+++ MATERIALS PROVIDED +++

(** [parseIPv4Fields]: the rest of the text, the byte before it, the fields so
    far, and the value and number of digits of the current field. *)
Fixpoint ipv4_fields (s : list byte) (prev : option byte) (fields : list Z) (val digLen : Z) : option (list Z) :=
  match s with
  | [] => if len fields <? 3 then None else Some (fields ++ [val])
  | c :: s =>
      if is_dec c then
        if (digLen =? 1) && (val =? 0) then None
        else
          let val := val * 10 + (b2z c - 48) in
          if 255 <? val then None else ipv4_fields s (Some c) fields val (digLen + 1)
      else if bool_decide (c = dot) then
        if bool_decide (prev = None) || bool_decide (s = []) || bool_decide (prev = Some dot) then None
        else if len fields =? 3 then None
        else ipv4_fields s (Some c) (fields ++ [val]) 0 0
      else None
  end.

Definition parse_fields (s : list byte) : option (list byte) := map z2b <$> ipv4_fields s None [] 0 0.

Definition parseIPv4 (s : list byte) : option Addr := AddrFrom4 <$> parse_fields s.

Definition hexval (c : byte) : option Z :=
  let z := b2z c in
  if (48 <=? z) && (z <=? 57) then Some (z - 48)
  else if (97 <=? z) && (z <=? 102) then Some (z - 87)
  else if (65 <=? z) && (z <=? 70) then Some (z - 55)
  else None.

(** The digits of one group: the rest of the text, their number and value. *)
Fixpoint hex_group (s : list byte) (off acc : Z) : option (list byte * Z * Z) :=
  match s with
  | [] => Some ([], off, acc)
  | c :: s' =>
      match hexval c with
      | None => Some (s, off, acc)
      | Some d =>
          let acc := u32 (Z.shiftl acc 4) + d in
          if 3 <? off then None else if 65535 <? acc then None else hex_group s' (off + 1) acc
      end
  end.

(** The loop of [parseIPv6] over at most [n] groups: the rest of the text, the
    bytes so far and the position of the ellipsis. *)
Fixpoint ipv6_groups (n : nat) (s : list byte) (ip : list byte) (ellipsis : option nat) : option (list byte * list byte * option nat) :=
  match n with
  | O => Some (s, ip, ellipsis)
  | S n =>
      if 16 <=? len ip then Some (s, ip, ellipsis)
      else
        '(rest, off, acc) ← hex_group s 0 0;
        if off =? 0 then None
        else
          match rest with
          | c :: rest' =>
              if bool_decide (c = dot) then
                if bool_decide (ellipsis = None) && negb (len ip =? 12) then None
                else if 16 <? len ip + 4 then None
                else fields ← parse_fields s; Some ([], ip ++ fields, ellipsis)
              else
                let ip := ip ++ [z2b (Z.shiftr acc 8); z2b acc] in
                if negb (bool_decide (c = colon)) then None
                else
                  match rest' with
                  | [] => None
                  | c' :: rest'' =>
                      if bool_decide (c' = colon) then
                        if bool_decide (is_Some ellipsis) then None
                        else match rest'' with
                             | [] => Some ([], ip, Some (length ip))
                             | _ => ipv6_groups n rest'' ip (Some (length ip))
                             end
                      else ipv6_groups n rest' ip ellipsis
                  end
          | [] => Some ([], ip ++ [z2b (Z.shiftr acc 8); z2b acc], ellipsis)
          end
  end.

(** Everything before and after the first [%]. *)
Fixpoint split_zone (s : list byte) : list byte * option (list byte) :=
  match s with
  | [] => ([], None)
  | c :: s => if bool_decide (c = percent) then ([], Some s) else let '(a, z) := split_zone s in (c :: a, z)
  end.

Definition parseIPv6 (inp : list byte) : option Addr :=
  let '(s, z) := split_zone inp in
  if bool_decide (z = Some []) then None
  else
    let zone := default [] z in
    let '(s, ellipsis) := match s with
                          | c :: d :: s' => if bool_decide (c = colon) && bool_decide (d = colon) then (s', Some 0%nat) else (s, None)
                          | _ => (s, None)
                          end in
    if bool_decide (is_Some ellipsis) && bool_decide (s = []) then Some (Addr6 0 zone)
    else
      '(rest, ip, ellipsis) ← ipv6_groups 8 s [] ellipsis;
      if negb (bool_decide (rest = [])) then None
      else if len ip <? 16 then
        e ← ellipsis;
        Some (Addr6 (be_decode (take e ip ++ repeat x00 (16 - length ip) ++ drop e ip)) zone)
      else if bool_decide (is_Some ellipsis) then None
      else Some (Addr6 (be_decode ip) zone).

(** [ParseAddr] looks for the first dot, colon or percent sign. *)
Fixpoint parse_kind (whole s : list byte) : option Addr :=
  match s with
  | [] => None
  | c :: s => if bool_decide (c = dot) then parseIPv4 whole
              else if bool_decide (c = colon) then parseIPv6 whole
              else if bool_decide (c = percent) then None
              else parse_kind whole s
  end.
Definition ParseAddr (s : list byte) : option Addr := parse_kind s s.

(** ** Printing *)

Definition digit (d : Z) : byte := z2b (48 + d).
Definition print_dec (n : Z) : list byte :=
  if n <? 10 then [digit n]
  else if n <? 100 then [digit (n / 10); digit (n mod 10)]
  else [digit (n / 100); digit (n / 10 mod 10); digit (n mod 10)].

Definition hexdigit (d : Z) : byte := if d <? 10 then z2b (48 + d) else z2b (87 + d).
(** [appendHex]. *)
Definition print_hex (x : Z) : list byte :=
  (if 4096 <=? x then [hexdigit (Z.shiftr x 12)] else []) ++
  (if 256 <=? x then [hexdigit (Z.land (Z.shiftr x 8) 15)] else []) ++
  (if 16 <=? x then [hexdigit (Z.land (Z.shiftr x 4) 15)] else []) ++ [hexdigit (Z.land x 15)].

Definition string4 (raw : list byte) : list byte :=
  match map (fun b => print_dec (b2z b)) raw with
  | [a; b; c; d] => a ++ [dot] ++ b ++ [dot] ++ c ++ [dot] ++ d
  | _ => []
  end.

(** The 16-bit groups of 16 bytes. *)
Fixpoint groups (raw : list byte) : list Z :=
  match raw with a :: b :: raw => b2z a * 256 + b2z b :: groups raw | _ => [] end.

Fixpoint zeros_in (gs : list Z) : nat := match gs with g :: gs => if g =? 0 then S (zeros_in gs) else O | [] => O end.

(** The first longest run of at least two zero groups: from [fst] up to [snd]. *)
Definition zero_run (gs : list Z) : nat * nat :=
  foldl (fun (best : nat * nat) i =>
           let j := (i + zeros_in (drop i gs))%nat in
           if (2 <=? j - i)%nat && (snd best - fst best <? j - i)%nat then (i, j) else best)
    (255, 255)%nat (seq 0 (length gs)).

(** The loop of [appendTo6] from group [i] on. *)
Fixpoint print_groups (n : nat) (gs : list Z) (run : nat * nat) (i : nat) : list byte :=
  match n with
  | O => []
  | S n =>
      if (length gs <=? i)%nat then []
      else if (i =? fst run)%nat then
        [colon; colon] ++
        (if (length gs <=? snd run)%nat then []
         else print_hex (nth (snd run) gs 0) ++ print_groups n gs run (S (snd run)))
      else (if (0 <? i)%nat then [colon] else []) ++ print_hex (nth i gs 0) ++ print_groups n gs run (S i)
  end.

Definition string6 (raw : list byte) : list byte := print_groups 8 (groups raw) (zero_run (groups raw)) 0.

Definition with_zone (z : list byte) : list byte := if bool_decide (z = []) then [] else percent :: z.

Definition AddrString (x : Addr) : list byte :=
  match x with
  | AddrInvalid => bytes_of "invalid IP"
  | Addr4 _ => string4 (As4 x)
  | Addr6 a z => (if Is4In6 x then bytes_of "::ffff:" ++ string4 (As4 (Unmap x)) else string6 (As16 x)) ++ with_zone z
  end.

Example print_examples :
  map AddrString [Addr4 3232235777; Addr6 (2 ^ 32 - 2 ^ 8) []; Addr6 (0x20010db8 * 2 ^ 96 + 1) []; Addr6 (65535 * 2 ^ 32 + 2130706433) []] =
    [bytes_of "192.168.1.1"; bytes_of "::ffff:ff00"; bytes_of "2001:db8::1"; bytes_of "::ffff:127.0.0.1"] /\
  map ParseAddr [bytes_of "2001:db8:0:0:1::"; bytes_of "::1.2.3.4"; bytes_of "01.2.3.4"; bytes_of "1::2::3"] =
    [Some (Addr6 (0x20010db8 * 2 ^ 96 + 2 ^ 48) []); Some (Addr6 16909060 []); None; None].
Proof. vm_compute. split; reflexivity. Qed.

(** ** Parsing what is printed *)

(** *** Decimal fields *)

Lemma dec_fields b rest prev fields : exists last n, last <> dot /\
  ipv4_fields (print_dec (b2z b) ++ rest) prev fields 0 0 = ipv4_fields rest (Some last) fields (b2z b) n.
Proof. destruct b; eexists _, _; (split; [|reflexivity]); discriminate. Qed.

Lemma dec_dot last fields val n rest : last <> dot -> rest <> [] -> len fields <> 3 ->
  ipv4_fields (dot :: rest) (Some last) fields val n = ipv4_fields rest (Some dot) (fields ++ [val]) 0 0.
Proof.
  intros Hl Hr Hf. cbn [ipv4_fields]. change (is_dec dot) with false. cbn iota.
  rewrite (bool_decide_eq_true_2 (dot = dot)) by done. rewrite !bool_decide_eq_false_2 by congruence. cbn.
  by destruct (Z.eqb_spec (len fields) 3).
Qed.

Lemma print_dec_nonempty b : print_dec (b2z b) <> [].
Proof. by destruct b. Qed.

Lemma app_nonempty {A} (l k : list A) : l <> [] -> l ++ k <> [].
Proof. by destruct l. Qed.

Lemma fields_string4 a b c d : parse_fields (string4 [a; b; c; d]) = Some [a; b; c; d].
Proof.
  unfold parse_fields, string4. cbn [map]. rewrite <- ?app_assoc.
  destruct (dec_fields a ([dot] ++ print_dec (b2z b) ++ [dot] ++ print_dec (b2z c) ++ [dot] ++ print_dec (b2z d)) None []) as (la & na & Ha & ->).
  cbn [app]. rewrite dec_dot by (try done; by apply app_nonempty, print_dec_nonempty).
  destruct (dec_fields b (dot :: print_dec (b2z c) ++ dot :: print_dec (b2z d)) (Some dot) ([] ++ [b2z a])) as (lb & nb & Hb & ->).
  rewrite dec_dot by (try done; by apply app_nonempty, print_dec_nonempty).
  destruct (dec_fields c (dot :: print_dec (b2z d)) (Some dot) (([] ++ [b2z a]) ++ [b2z b])) as (lc & nc & Hc & ->).
  rewrite dec_dot by (try done; apply print_dec_nonempty).
  destruct (dec_fields d [] (Some dot) ((([] ++ [b2z a]) ++ [b2z b]) ++ [b2z c])) as (ld & nd & Hd & E). rewrite app_nil_r in E.
  rewrite E. cbn -[z2b b2z]. change (len [b2z a; b2z b; b2z c] <? 3) with false. cbn -[z2b b2z]. by rewrite !z2b_b2z.
Qed.

Lemma kind_dec whole b rest : parse_kind whole (print_dec (b2z b) ++ dot :: rest) = parseIPv4 whole.
Proof. destruct b; reflexivity. Qed.

Lemma string4_kind a b c d whole rest : parse_kind whole (string4 [a; b; c; d] ++ rest) = parseIPv4 whole.
Proof. unfold string4. cbn [map]. rewrite <- !app_assoc. apply kind_dec. Qed.

Lemma parse_string4 raw : length raw = 4%nat -> ParseAddr (string4 raw) = Some (AddrFrom4 raw).
Proof.
  intros H. do 5 (destruct raw as [|? raw]; try done). unfold ParseAddr.
  rewrite <- (app_nil_r (string4 _)) at 2. rewrite string4_kind. unfold parseIPv4. by rewrite fields_string4.
Qed.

+++

- **WORK TO BE COMPLETED**: Your answer must be the lines above from the one containing "Definition zero_run (gs" to the one containing "else print_hex (nth", both included, restated word for word.

- **RESPONSE TO THIS EXERCISE**:
Definition zero_run (gs : list Z) : nat * nat :=
  foldl (fun (best : nat * nat) i =>
           let j := (i + zeros_in (drop i gs))%nat in
           if (2 <=? j - i)%nat && (snd best - fst best <? j - i)%nat then (i, j) else best)
    (255, 255)%nat (seq 0 (length gs)).

(** The loop of [appendTo6] from group [i] on. *)
Fixpoint print_groups (n : nat) (gs : list Z) (run : nat * nat) (i : nat) : list byte :=
  match n with
  | O => []
  | S n =>
      if (length gs <=? i)%nat then []
      else if (i =? fst run)%nat then
        [colon; colon] ++
        (if (length gs <=? snd run)%nat then []
         else print_hex (nth (snd run) gs 0) ++ print_groups n gs run (S (snd run)))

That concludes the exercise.